From: » United Nations | U.S. Baha'i Office of Public Affairs

"Since 1947, the Baha’is of the U.S./UN Office has supported the work of the United Nations and its efforts towards “the planetization of mankind.” This Office is a satellite of the U.S. Baha’i Office of Public Affairs (OPA) and thus part of the larger network of the Baha’i International Community United Nations Office—a body that represents over 180 national Baha’i affiliates and has consultative status with the United Nations Economic and Social Council (ECOSOC).

The U.S./UN Office is accredited to the United Nations Department of Public Information and collaborates with a variety of UN departments and specialized agencies.
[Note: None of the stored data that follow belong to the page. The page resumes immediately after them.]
(* ===== verification/IngressStore.v ===== *)
(** * The control side's ingress records ([internal/ingress/store.go])

    [ingress_routes] and [ingress_generations] of the unprivileged database:
    creating and toggling routes, numbering and recording generations, and the
    commit that makes one active.  [now] is the clock. *)

From S2P Require Import Prelude NetIP ExposurePolicy Ingress IngressProofs IngressRuntime Manifest IngressApply.
From stdpp Require Import base gmap strings list.
From Stdlib Require Import ZArith Lia.

Open Scope Z_scope.

Record cgenRow : Type := {
  cg_operation : string;
  cg_sha256 : string;
  cg_status : string;
  cg_previous : option Z;
  cg_created_at : string;
  cg_updated_at : string;
  cg_failure_code : string
}.
#[export] Instance cgenRow_eta : Eta cgenRow := fun r => Build_cgenRow (cg_operation r) (cg_sha256 r)
  (cg_status r) (cg_previous r) (cg_created_at r) (cg_updated_at r) (cg_failure_code r).
#[export] Instance set_cg_status : Setter cg_status := ltac:(mk_setter).
#[export] Instance set_cg_updated_at : Setter cg_updated_at := ltac:(mk_setter).
#[export] Instance set_cg_failure_code : Setter cg_failure_code := ltac:(mk_setter).

Record control_db : Type := {
  ct_installations : gset string;
  ct_routes : gmap string Route;
  ct_gens : gmap Z cgenRow
}.
#[export] Instance control_db_eta : Eta control_db := fun d =>
  Build_control_db (ct_installations d) (ct_routes d) (ct_gens d).
#[export] Instance set_ct_routes : Setter ct_routes := ltac:(mk_setter).
#[export] Instance set_ct_gens : Setter ct_gens := ltac:(mk_setter).

(** ** Constraints of the two tables *)
Definition control_route_checks (r : Route) : Prop :=
  r_ExposureMode r ∈ ["lan"; "managed-https"; "cloudflare-tunnel"] /\
  r_UpstreamProtocol r ∈ ["http"; "https"] /\
  r_TLSPolicy r ∈ ["none"; "provided"; "acme"; "cloudflare"] /\
  r_DesiredState r ∈ ["disabled"; "enabled"].
#[export] Instance control_route_checks_dec r : Decision (control_route_checks r).
Proof. unfold control_route_checks. apply _. Defined.

Definition generation_statuses : list string :=
  ["prepared"; "validated"; "activating"; "active"; "failed"; "rollback_pending"; "rolled_back"; "cleanup_pending"].

Definition active_count (gens : gmap Z cgenRow) : nat := affected (fun _ r => cg_status r = "active") gens.

(** An [UPDATE] of the generations under the unique index on the active one. *)
Definition update_control_gens (P : Z -> cgenRow -> Prop) `{!forall k r, Decision (P k r)} (f : cgenRow -> cgenRow)
    : tx control_db nat := fun d =>
  let gens := update P f (ct_gens d) in
  if decide (1 < active_count gens)%nat
  then Err (ErrSQL "UNIQUE constraint failed: ingress_generations.status")
  else Ok (affected P (ct_gens d), d <| ct_gens := gens |>).

(** ** Routes *)
Definition CreateRoute (now : string) (route : Route) : tx control_db Route := fun d =>
  let route := route <| r_CreatedAt := now |> <| r_UpdatedAt := now |> in
  if decide (control_route_checks route /\ ct_routes d !! r_ID route = None /\
             Forall (fun kr => r_Hostname kr.2 <> r_Hostname route) (map_to_list (ct_routes d)) /\
             r_InstallationID route ∈ ct_installations d)
  then Ok (route, d <| ct_routes := <[r_ID route := route]> (ct_routes d) |>)
  else Err (ErrWrap "create ingress route" (ErrSQL "constraint failed")).

Definition GetRoute (routeID : string) : tx control_db Route := trow (fun d => ct_routes d !! routeID).

(** [ORDER BY hostname, route_id]; host names are unique. *)
Definition ListRoutes (installationID : string) (d : control_db) : list Route :=
  sort_by r_Hostname (snd <$> select (fun _ r => installationID = "" \/ r_InstallationID r = installationID)
                                (ct_routes d)).

Definition SetDesiredState (now routeID state : string) : tx control_db Route :=
  do* tassert (state = Enabled \/ state = Disabled) "invalid desired state" in
  let* d := tget in
  match ct_routes d !! routeID with
  | None => tfail ErrNoRows
  | Some r =>
      do* (fun d => Ok (tt, d <| ct_routes := <[routeID := r <| r_DesiredState := state |>
                                                             <| r_UpdatedAt := now |>]> (ct_routes d) |>)) in
      GetRoute routeID
  end.

(** ** Generations *)
Definition max_key (rows : list (Z * cgenRow)) : Z :=
  match map fst rows with [] => 0 | g :: gs => foldr Z.max g gs end.

Definition NextGeneration (d : control_db) : Z * Z :=
  (max_key (map_to_list (ct_gens d)) + 1, max_key (select (fun _ r => cg_status r = "active") (ct_gens d))).

Definition nullableGeneration (generation : Z) : option Z :=
  if decide (generation = 0) then None else Some generation.

(** Insert, or update the status of the row that is there; a row of another
    generation with the same operation is a conflict of its own. *)
Definition RecordGeneration (now : string) (candidate : Candidate) (operationID status failureCode : string)
    : tx control_db unit :=
  do* tassert (status ∈ generation_statuses) "invalid generation status" in
  let* d := tget in
  match ct_gens d !! cd_Generation candidate with
  | Some _ =>
      do* update_control_gens (fun k _ => k = cd_Generation candidate)
            (fun r => r <| cg_status := status |> <| cg_updated_at := now |> <| cg_failure_code := failureCode |>) in
      tret tt
  | None =>
      if decide (Exists (fun kr => cg_operation kr.2 = operationID) (map_to_list (ct_gens d)))
      then tfail (ErrSQL "UNIQUE constraint failed: ingress_generations.operation_id")
      else
        let row := {| cg_operation := operationID; cg_sha256 := cd_SHA256 candidate; cg_status := status;
                      cg_previous := nullableGeneration (cd_PreviousGeneration candidate);
                      cg_created_at := now; cg_updated_at := now; cg_failure_code := failureCode |} in
        let gens := <[cd_Generation candidate := row]> (ct_gens d) in
        if decide (1 < active_count gens)%nat
        then tfail (ErrSQL "UNIQUE constraint failed: ingress_generations.status")
        else fun d => Ok (tt, d <| ct_gens := gens |>)
  end.

Fixpoint apply_routes (now : string) (generation : Z) (routeIDs : list string) : tx control_db unit :=
  match routeIDs with
  | [] => tret tt
  | id :: ids =>
      do* tassert (routePattern id = true) "invalid route identity" in
      do* (fun d => Ok (tt, d <| ct_routes :=
             update (fun k r => k = id /\ r_DesiredState r = "enabled")
                    (fun r => r <| r_AppliedGeneration := generation |> <| r_UpdatedAt := now |>) (ct_routes d) |>)) in
      apply_routes now generation ids
  end.

Definition CommitGeneration (now : string) (candidate : Candidate) (routeIDs : list string) : tx control_db unit :=
  do* (if decide (0 < cd_PreviousGeneration candidate)
       then update_control_gens (fun k r => k = cd_PreviousGeneration candidate /\ cg_status r = "active")
              (fun r => r <| cg_status := "rolled_back" |> <| cg_updated_at := now |>)
       else tret 0%nat) in
  let* changed := update_control_gens (fun k _ => k = cd_Generation candidate)
        (fun r => r <| cg_status := "active" |> <| cg_updated_at := now |> <| cg_failure_code := "" |>) in
  do* tassert (changed = 1%nat) "candidate generation not found" in
  apply_routes now (cd_Generation candidate) routeIDs.

(** ** The commit *)
Definition active_key (d : control_db) (g : Z) : Prop :=
  exists r, ct_gens d !! g = Some r /\ cg_status r = "active".

Lemma active_count_unique gens g1 g2 r1 r2 :
  (active_count gens <= 1)%nat -> gens !! g1 = Some r1 -> gens !! g2 = Some r2 ->
  cg_status r1 = "active" -> cg_status r2 = "active" -> g1 = g2.
Proof.
  intros Hl H1 H2 A1 A2. unfold active_count, affected in Hl.
  assert ((g1, r1) ∈ select (fun _ r => cg_status r = "active") gens /\
          (g2, r2) ∈ select (fun _ r => cg_status r = "active") gens) as [I1 I2]
    by (rewrite !(elem_of_select (fun _ r => cg_status r = "active")); done).
  destruct (select _ gens) as [|x [|y rest]]; [set_solver | | cbn in Hl; lia].
  apply list_elem_of_singleton in I1, I2. congruence.
Qed.

Lemma apply_routes_gens now g ids d u d' : apply_routes now g ids d = Ok (u, d') -> ct_gens d' = ct_gens d.
Proof.
  revert d. induction ids as [|id ids IH]; intros d H; cbn in H; inv_tx; [done|].
  by rewrite (IH _ H).
Qed.

Lemma apply_routes_row now g ids d u d' k r :
  apply_routes now g ids d = Ok (u, d') -> ct_routes d !! k = Some r ->
  exists r', ct_routes d' !! k = Some r' /\ r_DesiredState r' = r_DesiredState r /\
    r_AppliedGeneration r' = (if decide (k ∈ ids /\ r_DesiredState r = "enabled") then g else r_AppliedGeneration r).
Proof.
  revert d r. induction ids as [|id ids IH]; intros d r H Hk; cbn in H.
  { apply tret_Ok in H as [_ <-]. exists r. split_and!; [done | done|]. case_decide as Hin; [|done]. by destruct (not_elem_of_nil k (proj1 Hin)). }
  apply tbind_Ok in H as ([] & d1 & [_ <-]%tassert_Ok & H).
  apply tbind_Ok in H as ([] & d1 & [= <-] & H).
  set (r1 := if decide (k = id /\ r_DesiredState r = "enabled")
             then r <| r_AppliedGeneration := g |> <| r_UpdatedAt := now |> else r).
  assert (r_DesiredState r1 = r_DesiredState r) as E1.
  { subst r1. by destruct (decide (k = id /\ r_DesiredState r = "enabled")). }
  destruct (IH _ r1 H) as (r' & Hr' & Hd & Ha).
  { cbn. rewrite lookup_update, Hk. done. }
  exists r'. split_and!; [done | congruence|]. rewrite Ha, E1. clear Ha Hd E1 IH H.
  subst r1. repeat case_decide; try done; set_solver.
Qed.

(** A commit of the control side that succeeds leaves the candidate as the one
    active generation, and stamps it on exactly the listed routes that are
    enabled. *)
Theorem control_commit_exact (now : string) (candidate : Candidate) (ids : list string) (d d' : control_db)
    (Hok : CommitGeneration now candidate ids d = Ok (tt, d')) :
  (forall g, active_key d' g <-> g = cd_Generation candidate) /\
  (forall k r, ct_routes d !! k = Some r ->
     exists r', ct_routes d' !! k = Some r' /\ r_DesiredState r' = r_DesiredState r /\
       r_AppliedGeneration r' = (if decide (k ∈ ids /\ r_DesiredState r = "enabled")
                                 then cd_Generation candidate else r_AppliedGeneration r)).
Proof.
  unfold CommitGeneration in Hok. apply tbind_Ok in Hok as (c0 & d1 & H1 & Hok).
  assert (ct_routes d1 = ct_routes d) as Hr1.
  { case_decide; [|by inv_tx]. unfold update_control_gens in H1. case_decide; [done|]. by injection H1 as _ <-. }
  apply tbind_Ok in Hok as (changed & d2 & H2 & Hok). inv_tx.
  unfold update_control_gens in H2. case_decide as Hcount; [done|]. injection H2 as Haff <-.
  apply (affected_pk_1 _ _ (cd_Generation candidate)) in Haff as (r0 & Hr0 & _); [|done].
  pose proof (apply_routes_gens _ _ _ _ _ _ Hok) as Hg. cbn in Hg. split.
  - assert (active_key d' (cd_Generation candidate)) as Hact.
    { eexists. rewrite Hg, lookup_update, Hr0. cbn. by rewrite decide_True. }
    intros g. split; [|by intros ->]. intros (r & Hr & Ha). destruct Hact as (rc & Hrc & Hac).
    rewrite Hg in Hr, Hrc. eapply active_count_unique; [|exact Hr | exact Hrc | done..]. lia.
  - intros k r Hk. apply (apply_routes_row _ _ _ _ _ _ k r Hok). cbn. by rewrite Hr1.
Qed.

Definition control_sample : control_db :=
  {| ct_installations := {[ "inst-a" ]};
     ct_routes := {[ r_ID sample_route := sample_route ]};
     ct_gens := list_to_map [(1, {| cg_operation := "op-1"; cg_sha256 := ""; cg_status := "active"; cg_previous := None;
                                    cg_created_at := ""; cg_updated_at := ""; cg_failure_code := "" |});
                             (2, {| cg_operation := "op-2"; cg_sha256 := ""; cg_status := "prepared"; cg_previous := Some 1;
                                    cg_created_at := ""; cg_updated_at := ""; cg_failure_code := "" |})] |}.

Lemma control_commit_exact_witness :
  match CommitGeneration "now" (the_candidate (fun s => s) 2 1 "x") [r_ID sample_route] control_sample with
  | Ok (_, d') => forall g, active_key d' g <-> g = 2
  | Err _ => False
  end.
Proof.
  destruct (CommitGeneration "now" (the_candidate (fun s => s) 2 1 "x") [r_ID sample_route] control_sample)
    as [[[] d']|e] eqn:H; [|vm_compute in H; discriminate H].
  apply (control_commit_exact "now" (the_candidate (fun s => s) 2 1 "x") [r_ID sample_route] control_sample d' H).
Defined.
The Office addresses topics such as the UN and civil society, faith values in global affairs, and the advancement of women. It also engages the U.S. Baha’i community in UN-related campaigns and works closely with many other non-governmental organizations (NGOs) at the UN on these topics. The links below provide further information on the Office’s efforts in these areas."
 

Kangaroo Feathers

Yea, it is written in the Book of Cyril...
I'm a huge fan of the UDHR.

Sadly, I think it's worth noting that in 1990, the Organization of Islamic Cooperation (OIC), a group of 57, Islamic-majority member nations, dismissed the UDHR and created an Islamic-friendly version called the Cairo Declaration on Human Rights in Islam (CDHRI). To summarize, the CDHRI removes the pieces of the UDHR that are incompatible with political Islam, and replaces them with Sharia-friendly pieces.

Very sad.
How did I know this was going to take a hard turn via subject shift for the sole purpose of taking a swipe at Muslims? I expected it earlier in the thread though.
 

Nicholas

Bodhicitta
Shunyadragon,

The key word and notion is Universal, therefore most of the UDHR 30 articles can be found in many spiritual & rational traditions long before Baha'i.